## ASSIGNED TASK
Only the lines from the beginning of the data below through the line that contains "topo_wf s' ∧" should be repeated, exactly as written.

----

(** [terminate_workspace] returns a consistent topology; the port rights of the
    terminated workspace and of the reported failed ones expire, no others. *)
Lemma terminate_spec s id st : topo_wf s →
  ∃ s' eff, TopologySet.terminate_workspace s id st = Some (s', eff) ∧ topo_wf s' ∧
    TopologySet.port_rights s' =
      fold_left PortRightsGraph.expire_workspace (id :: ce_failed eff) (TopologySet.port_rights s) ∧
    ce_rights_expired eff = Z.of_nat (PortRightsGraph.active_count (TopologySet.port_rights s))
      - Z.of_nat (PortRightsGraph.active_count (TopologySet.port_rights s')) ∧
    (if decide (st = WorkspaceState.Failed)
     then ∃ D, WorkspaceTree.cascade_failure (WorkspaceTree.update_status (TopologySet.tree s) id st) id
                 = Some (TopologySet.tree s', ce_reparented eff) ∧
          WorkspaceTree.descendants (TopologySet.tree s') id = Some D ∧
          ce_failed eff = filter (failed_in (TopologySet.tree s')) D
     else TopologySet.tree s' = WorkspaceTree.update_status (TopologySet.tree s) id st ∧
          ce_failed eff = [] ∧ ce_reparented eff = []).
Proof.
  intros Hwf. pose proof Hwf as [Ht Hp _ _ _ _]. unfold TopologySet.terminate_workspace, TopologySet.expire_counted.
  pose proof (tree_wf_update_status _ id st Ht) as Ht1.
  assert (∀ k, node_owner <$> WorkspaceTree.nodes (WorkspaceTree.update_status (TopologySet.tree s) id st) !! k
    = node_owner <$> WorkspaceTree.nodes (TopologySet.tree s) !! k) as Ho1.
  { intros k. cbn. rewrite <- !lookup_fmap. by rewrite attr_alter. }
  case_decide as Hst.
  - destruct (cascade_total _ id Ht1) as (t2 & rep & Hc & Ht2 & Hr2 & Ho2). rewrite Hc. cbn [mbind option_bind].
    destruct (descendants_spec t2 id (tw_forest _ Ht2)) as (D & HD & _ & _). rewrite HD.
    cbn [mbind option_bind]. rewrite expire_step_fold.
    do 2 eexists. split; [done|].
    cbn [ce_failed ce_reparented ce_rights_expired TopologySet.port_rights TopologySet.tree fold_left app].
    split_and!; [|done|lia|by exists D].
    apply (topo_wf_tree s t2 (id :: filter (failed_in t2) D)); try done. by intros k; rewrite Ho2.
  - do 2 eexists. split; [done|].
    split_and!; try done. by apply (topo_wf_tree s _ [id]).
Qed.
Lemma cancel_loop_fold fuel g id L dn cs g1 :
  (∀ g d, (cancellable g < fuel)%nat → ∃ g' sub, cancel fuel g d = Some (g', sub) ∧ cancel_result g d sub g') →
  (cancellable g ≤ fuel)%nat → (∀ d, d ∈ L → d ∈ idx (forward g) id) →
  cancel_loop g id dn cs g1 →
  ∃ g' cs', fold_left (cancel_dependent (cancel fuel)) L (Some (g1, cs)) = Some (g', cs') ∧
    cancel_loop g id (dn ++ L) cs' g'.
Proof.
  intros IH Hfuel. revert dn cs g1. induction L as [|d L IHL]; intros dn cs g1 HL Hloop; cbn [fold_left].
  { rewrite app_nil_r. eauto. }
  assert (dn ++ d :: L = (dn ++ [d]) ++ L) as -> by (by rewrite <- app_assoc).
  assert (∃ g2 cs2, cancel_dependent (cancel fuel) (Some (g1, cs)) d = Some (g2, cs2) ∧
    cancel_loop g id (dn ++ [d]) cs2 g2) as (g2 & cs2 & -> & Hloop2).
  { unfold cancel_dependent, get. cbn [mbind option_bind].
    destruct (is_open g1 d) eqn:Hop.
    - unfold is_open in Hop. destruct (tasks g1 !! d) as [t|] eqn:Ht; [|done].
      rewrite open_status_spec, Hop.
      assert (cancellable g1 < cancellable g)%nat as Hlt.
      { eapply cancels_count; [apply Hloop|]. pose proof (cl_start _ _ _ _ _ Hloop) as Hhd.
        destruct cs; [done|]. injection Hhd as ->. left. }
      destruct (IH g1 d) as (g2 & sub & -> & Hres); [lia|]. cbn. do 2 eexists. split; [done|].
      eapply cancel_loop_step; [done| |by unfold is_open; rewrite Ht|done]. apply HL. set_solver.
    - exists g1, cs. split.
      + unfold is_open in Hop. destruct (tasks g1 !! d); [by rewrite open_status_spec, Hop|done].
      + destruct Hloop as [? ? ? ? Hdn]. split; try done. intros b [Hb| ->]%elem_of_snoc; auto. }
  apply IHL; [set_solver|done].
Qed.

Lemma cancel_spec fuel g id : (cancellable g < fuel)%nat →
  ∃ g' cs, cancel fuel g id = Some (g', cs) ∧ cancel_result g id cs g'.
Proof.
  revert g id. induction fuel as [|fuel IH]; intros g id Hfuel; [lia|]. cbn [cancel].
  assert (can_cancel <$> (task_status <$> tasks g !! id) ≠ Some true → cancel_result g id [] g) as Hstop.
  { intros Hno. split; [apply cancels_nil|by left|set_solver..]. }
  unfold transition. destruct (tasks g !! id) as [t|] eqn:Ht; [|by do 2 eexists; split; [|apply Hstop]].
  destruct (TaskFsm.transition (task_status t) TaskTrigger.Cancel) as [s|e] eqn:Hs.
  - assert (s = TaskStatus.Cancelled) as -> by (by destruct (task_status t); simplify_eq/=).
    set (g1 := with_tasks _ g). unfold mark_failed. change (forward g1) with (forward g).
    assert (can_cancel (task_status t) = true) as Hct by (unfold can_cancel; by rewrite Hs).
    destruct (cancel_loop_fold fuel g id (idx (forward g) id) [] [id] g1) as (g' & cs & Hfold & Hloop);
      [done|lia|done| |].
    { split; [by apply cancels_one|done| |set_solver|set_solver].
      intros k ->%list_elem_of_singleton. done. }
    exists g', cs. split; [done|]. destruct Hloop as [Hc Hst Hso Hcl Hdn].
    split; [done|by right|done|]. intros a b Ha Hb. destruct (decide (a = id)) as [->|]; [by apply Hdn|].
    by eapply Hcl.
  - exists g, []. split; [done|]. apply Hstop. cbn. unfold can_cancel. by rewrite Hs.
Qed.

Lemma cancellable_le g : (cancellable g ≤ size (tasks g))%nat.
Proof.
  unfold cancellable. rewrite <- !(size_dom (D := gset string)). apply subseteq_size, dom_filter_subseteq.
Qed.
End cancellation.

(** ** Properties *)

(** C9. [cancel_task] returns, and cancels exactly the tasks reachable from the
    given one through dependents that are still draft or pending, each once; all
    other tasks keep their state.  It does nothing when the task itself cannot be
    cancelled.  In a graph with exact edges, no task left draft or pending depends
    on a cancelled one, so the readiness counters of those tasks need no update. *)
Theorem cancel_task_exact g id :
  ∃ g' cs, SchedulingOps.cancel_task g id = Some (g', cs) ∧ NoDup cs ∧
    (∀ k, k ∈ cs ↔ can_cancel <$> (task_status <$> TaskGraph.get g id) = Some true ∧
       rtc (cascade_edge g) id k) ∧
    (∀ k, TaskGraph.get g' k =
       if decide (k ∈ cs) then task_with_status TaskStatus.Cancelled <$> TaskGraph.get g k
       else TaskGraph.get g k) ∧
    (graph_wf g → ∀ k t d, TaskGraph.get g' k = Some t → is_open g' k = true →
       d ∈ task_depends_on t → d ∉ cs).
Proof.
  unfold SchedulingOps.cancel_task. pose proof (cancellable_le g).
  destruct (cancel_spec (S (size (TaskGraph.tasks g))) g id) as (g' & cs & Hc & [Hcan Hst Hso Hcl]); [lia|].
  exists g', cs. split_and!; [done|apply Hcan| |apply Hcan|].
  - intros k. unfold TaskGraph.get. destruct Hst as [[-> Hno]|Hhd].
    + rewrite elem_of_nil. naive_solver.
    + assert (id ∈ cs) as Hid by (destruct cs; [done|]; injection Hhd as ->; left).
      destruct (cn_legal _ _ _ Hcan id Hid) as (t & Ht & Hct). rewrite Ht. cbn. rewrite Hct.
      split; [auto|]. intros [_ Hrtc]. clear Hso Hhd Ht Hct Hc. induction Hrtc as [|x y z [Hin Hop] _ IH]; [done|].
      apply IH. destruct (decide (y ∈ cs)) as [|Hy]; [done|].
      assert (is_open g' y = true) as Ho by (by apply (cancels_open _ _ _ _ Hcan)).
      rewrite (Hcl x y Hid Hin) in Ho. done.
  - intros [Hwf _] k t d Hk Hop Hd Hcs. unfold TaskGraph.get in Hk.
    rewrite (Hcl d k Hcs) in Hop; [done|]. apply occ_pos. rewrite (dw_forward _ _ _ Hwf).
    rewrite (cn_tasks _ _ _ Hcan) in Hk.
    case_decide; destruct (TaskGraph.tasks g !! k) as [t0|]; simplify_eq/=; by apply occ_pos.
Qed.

----

## WRITTEN RESPONSE
(** [terminate_workspace] returns a consistent topology; the port rights of the
    terminated workspace and of the reported failed ones expire, no others. *)
Lemma terminate_spec s id st : topo_wf s →
  ∃ s' eff, TopologySet.terminate_workspace s id st = Some (s', eff) ∧ topo_wf s' ∧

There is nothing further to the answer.